Option Description Example
--protocol-files / -pf Run benchmarks from one or more protocol files run -pf bench.json
--output-file Specify output JSON path (default: result-<uuid>.json) run -pf bench.json --output-file out.json
--replay-runs / -rr Replay protocol from previous result files run -rr result.json
--nvbench Use NVBench-style defaults (no protocol file needed) run --nvbench
--primbench Use PrimBench-style defaults (no protocol file needed) run --primbench
--tiny Quick debug run with minimal iterations run --tiny
--device Select GPU device when using default modes run --nvbench --device 1

Examples:

# Run from protocol file
./build/bin/baseliner-example run --protocol-files protocol.json

# Multiple protocol files
./build/bin/baseliner-example run -pf bench1.json bench2.json

# Quick test with NVBench defaults
./build/bin/baseliner-example run --nvbench --tiny

Protocol Files

Protocol files define reproducible benchmark configurations in JSON format.

Structure

{
  "baseliner_version": "1.0.0",
  "presets": { /* component configurations */ },
  "stats_presets": { /* statistics configurations */ },
  "recipes": { /* stopping criteria + stats combinations */ },
  "campaigns": [ /* workload + backend + recipe mappings */ ]
}

Presets

Configure individual components. Each component (workload, backend, stopping criterion, benchmark) has a preset with options.

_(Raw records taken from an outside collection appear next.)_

(** C3. On a live game with a user, a draft whose amount is above the
    balance is never written: the store, the requests and the draft stay as
    they are, and the submit ends with 'Insufficient balance' when the
    amount passed the amount check, as every amount above a balance that is
    not negative has.  An amount equal to the balance passes this
    check: the message is never 'Insufficient balance', and a win-type draft
    with a team selected is written to the store when the store accepts the
    insert. *)
Theorem over_balance_rejected (gw : Gateway) (w : World) (u : User) (g : Game) :
  user (session w) = Some u ->
  game (session w) = Some g ->
  game_status g = "live" ->
  ((userBalance (session w) <? draft_amount (session w))%float = true ->
     store (submit gw w) = store w /\
     requests (submit gw w) = requests w /\
     betAmount (session (submit gw w)) = betAmount (session w) /\
     prediction (session (submit gw w)) = prediction (session w) /\
     (invalid_amount (draft_amount (session w)) = false \/
      (0 <=? userBalance (session w))%float = true ->
        error (session (submit gw w)) = "Insufficient balance" /\
        submitting (session (submit gw w)) = false)) /\
  ((draft_amount (session w) =? userBalance (session w))%float = true ->
   invalid_amount (draft_amount (session w)) = false ->
     error (session (submit gw w)) <> "Insufficient balance" /\
     (game_type g = "win" ->
      truthy_string (prediction (session w)) = true ->
      replied_ok (gw (InsertWin (win_row u g (session w)))) = true ->
        win_game_bets (store (submit gw w)) =
        win_game_bets (store w) ++ [win_row u g (session w)])).
Proof.
  intros Hu Hg Hl. split.
  - intros Hb.
    unfold submit, placeBet, invalid_amount, draft_amount in *.
    rewrite Hu, Hg, Hl. simpl negb. cbv iota.
    destruct (_ || _)%bool eqn:Ha.
    + simpl. do 4 (split; [reflexivity|]).
      intros [H|H]; [discriminate|].
      destruct (above_nonneg_valid _ _ H Hb) as [N L].
      rewrite N, L in Ha. discriminate.
    + rewrite Hb. simpl. repeat split; intros; reflexivity.
  - intros He Ha. apply eqb_not_ltb in He.
    assert (Hf : funded (session w) g) by (repeat split; assumption).
    destruct (String.eqb (game_type g) "win") eqn:Ht.
    + apply String.eqb_eq in Ht.
      destruct (truthy_string (prediction (session w))) eqn:Hp.
      * rewrite (submit_win gw w u g Hu Hg Hf Ht Hp).
        pose proof (placed_world gw (InsertWin (win_row u g (session w))) (session w) w)
          as (D & _ & [E|E]).
        split; [rewrite E; discriminate|].
        intros _ _ Hok. rewrite D. simpl. rewrite Hok. reflexivity.
        split; [rewrite E; discriminate|].
        intros _ _ Hok. rewrite D. simpl. rewrite Hok. reflexivity.
      * split; [|intros; discriminate].
        unfold submit, placeBet, invalid_amount, draft_amount in *.
        rewrite Hu, Hg, Hl, Ht, Ha, He, Hp. simpl. discriminate.
    + split; [|intros Hw; rewrite Hw in Ht; discriminate].
      destruct (PrimFloat.is_nan (parseInt (prediction (session w)))) eqn:Hp.
      * unfold submit, placeBet, invalid_amount, draft_amount in *.
        rewrite Hu, Hg, Hl, Ht, Ha, He, Hp. simpl. discriminate.
      * apply String.eqb_neq in Ht.
        rewrite (submit_score gw w u g Hu Hg Hf Ht Hp).
        pose proof (placed_world gw (InsertScore (score_row u g (session w))) (session w) w)
          as (_ & _ & [E|E]); rewrite E; discriminate.
Qed.

End AfterInsert.

Section Selection.
Context {B : Builtins}.

(** C4, as the code has it. On a game that is not win-type, a draft that
    passed the liveness, amount and balance checks is rejected with 'Select
    a valid score range', nothing sent and nothing written, exactly when its
    prediction does not parse ([parseInt] gives [NaN]).  A prediction that
    parses is sent to the store as the predicted score, whatever its value:
    no test against the eleven brackets is made. *)
Theorem score_selection_checked (gw : Gateway) (w : World) (u : User) (g : Game) :
  user (session w) = Some u ->
  game (session w) = Some g ->
  funded (session w) g ->
  game_type g <> "win" ->
  (PrimFloat.is_nan (parseInt (prediction (session w))) = true ->
     error (session (submit gw w)) = "Select a valid score range" /\
     store (submit gw w) = store w /\
     requests (submit gw w) = requests w /\
     betAmount (session (submit gw w)) = betAmount (session w) /\
     prediction (session (submit gw w)) = prediction (session w)) /\
  (PrimFloat.is_nan (parseInt (prediction (session w))) = false ->
     error (session (submit gw w)) <> "Select a valid score range" /\
     store (submit gw w) =
       commit (InsertScore (score_row u g (session w)))
         (gw (InsertScore (score_row u g (session w)))) (store w)).
Proof.
  intros Hu Hg Hf Ht. split; intros Hp.
  - destruct Hf as (Hl & Ha & Hb). apply String.eqb_neq in Ht.
    unfold submit, placeBet, invalid_amount, draft_amount in *.
    rewrite Hu, Hg, Hl, Ht, Ha, Hb, Hp. simpl. repeat split.
  - rewrite (submit_score gw w u g Hu Hg Hf Ht Hp).
    pose proof (placed_world gw (InsertScore (score_row u g (session w))) (session w) w)
      as (D & _ & [E|E]); (split; [rewrite E; discriminate|exact D]).
Qed.

End Selection.

(** C4, as the claim has it, fails: on a live score-type game, bracket 12
    parses, so the wager is written with predicted score 12 and no message
    is shown. *)
Lemma bracket_12_is_written :
  let w := at_form (Some punter) (Some lions_innings) 100%float "30" "12" in
  let w' := submit (B := ascii_builtins) accepting w in
  parseInt_ascii "12" = 12%float /\
  error (session w') = "" /\
  score_prediction_bets (store w') =
    [{| si_user_id := "u1"; si_game_id := "G2"; si_team := val "Lions";
        si_predicted_score := 12%float; si_bet_amount := 30%float |}].
Proof. vm_compute. repeat split. Qed.

Lemma score_selection_checked_witness :
  let w := at_form (Some punter) (Some lions_innings) 100%float "30" "Lions" in
  error (session (submit (B := ascii_builtins) accepting w)) = "Select a valid score range".
Proof.
  intros w.
  refine (proj1 (proj1 (score_selection_checked (B := ascii_builtins) accepting w
    punter lions_innings eq_refl eq_refl _ _) _)).
  - repeat split.
  - discriminate.
  - reflexivity.
Defined.

(** C5 fails on the code: the store answers the insert with an error in its
    reply, and the handler, which never reads the reply, refreshes, clears
    the draft and shows no message, though nothing was written. *)
Theorem insert_error_goes_unnoticed :
  let w := at_form (Some punter) (Some (lions_tigers "live")) 100%float "30" "Lions" in
  let w' := submit (B := ascii_builtins) denying w in
  store w' = store w /\
  betAmount (session w') = "" /\
  prediction (session w') = "" /\
  error (session w') = "".
Proof. vm_compute. repeat split. Qed.

(** The same draft when the insert's promise is rejected: the draft is kept
    and the generic message shown. *)
Lemma insert_rejection_is_reported :
  let w := at_form (Some punter) (Some (lions_tigers "live")) 100%float "30" "Lions" in
  let w' := submit (B := ascii_builtins) unreachable w in
  store w' = store w /\
  betAmount (session w') = "30" /\
  prediction (session w') = "Lions" /\
  error (session w') = "Failed to place bet.".
Proof. vm_compute. repeat split. Qed.

Lemma placeBet_without_user_or_game_witness :
  let w := at_form None (Some (lions_tigers "live")) 100%float "30" "Lions" in
  submit (B := ascii_builtins) accepting w = w.
Proof.
  intros w.
  exact (proj1 (placeBet_without_user_or_game (B := ascii_builtins) accepting w
    (or_introl eq_refl))).
Defined.

Lemma not_live_rejected_witness :
  let w := at_form (Some punter) (Some (lions_tigers "completed")) 100%float "30" "Lions" in
  error (session (submit (B := ascii_builtins) accepting w)) = "This game is not live.".
Proof.
  intros w.
  refine (proj1 (proj2 (proj2 (proj2 (proj2 (not_live_rejected (B := ascii_builtins)
    accepting w (lions_tigers "completed") eq_refl _)))) punter eq_refl)).
  discriminate.
Defined.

Example - Workload preset:

"MatrixMul": {
  "default": {
    "description": "Default preset",
    "options": {
      "MatrixMulWorkload": {
        "block_size": { "value": "32" },
        "wA": { "value": "1024" },
        "hA": { "value": "1024" },
        "wB": { "value": "1024" }
      },
      "Workload": {
        "work_size": { "value": "50" },
        "seed": { "value": "333" }
      }
    }
  }
}

Example - Backend preset:

"cuda": {
  "default": {
    "options": {
      "Backend": {
        "device": { "value": "0" },
        "lock_clock": { "value": "0" }
      }
    }
  }
}

Example - Stopping criterion preset:

"EntropyStoppingCriterion": {
  "default": {
    "options": {
      "EntropySC": {
        "min_samples": { "value": "10" },
        "max_angle": { "value": "0.048" }
      },
      "StoppingCriterion": {
        "max_nb_repetition": { "value": "2000" }
      }
    }
  }
}

Example - Benchmark preset:

"Benchmark": {
  "default": {
    "options": {
      "Benchmark": {
        "warmup": { "value": "1" },
        "flush": { "value": "0" },
        "batch_size": { "value": "25" },
        "dynamic_batch": { "value": "1" },
        "block": { "value": "0" },
        "warm_cool": { "value": "0" }
      }
    }
  }
}

Recipes

Combine benchmark settings, stopping criterion, and statistics into named configurations.

"recipes": {
  "fast": {
    "description": "Quick benchmark with fixed iterations",
    "benchmark": {
      "impl": "Benchmark",
      "preset": "default"
    },
    "stopping": {
      "impl": "StoppingCriterion",
      "preset": "default"
    },
    "stats": {
      "preset": "default"
    }
  },
  "accurate": {
    "description": "Precise benchmark with entropy convergence",
    "benchmark": {
      "impl": "Benchmark",
      "preset": "default"
    },
    "stopping": {
      "impl": "EntropyStoppingCriterion",
      "preset": "default"
    },
    "stats": {
      "preset": "default"
    }
  }
}

Campaigns

Map workloads to backends and recipes. Multiple campaigns can run different configurations.

"campaigns": [
  {
    "name": "matmul-benchmark",
    "recipe": "accurate",
    "workloads": [
      {
        "impl": "MatrixMul",
        "preset": "default"
      }
    ],
    "backends": [
      {
        "impl": "cuda",
        "preset": "default"
      }
    ],
    "on_incompatible": "Skip"
  }
]

Multiple backends example:

"backends": [
  { "impl": "cuda", "preset": "default" },
  { "impl": "hip", "preset": "default" }
]

Parameter Sweeps

Define parameter ranges to explore. Sweeps generate multiple benchmark runs with different configurations.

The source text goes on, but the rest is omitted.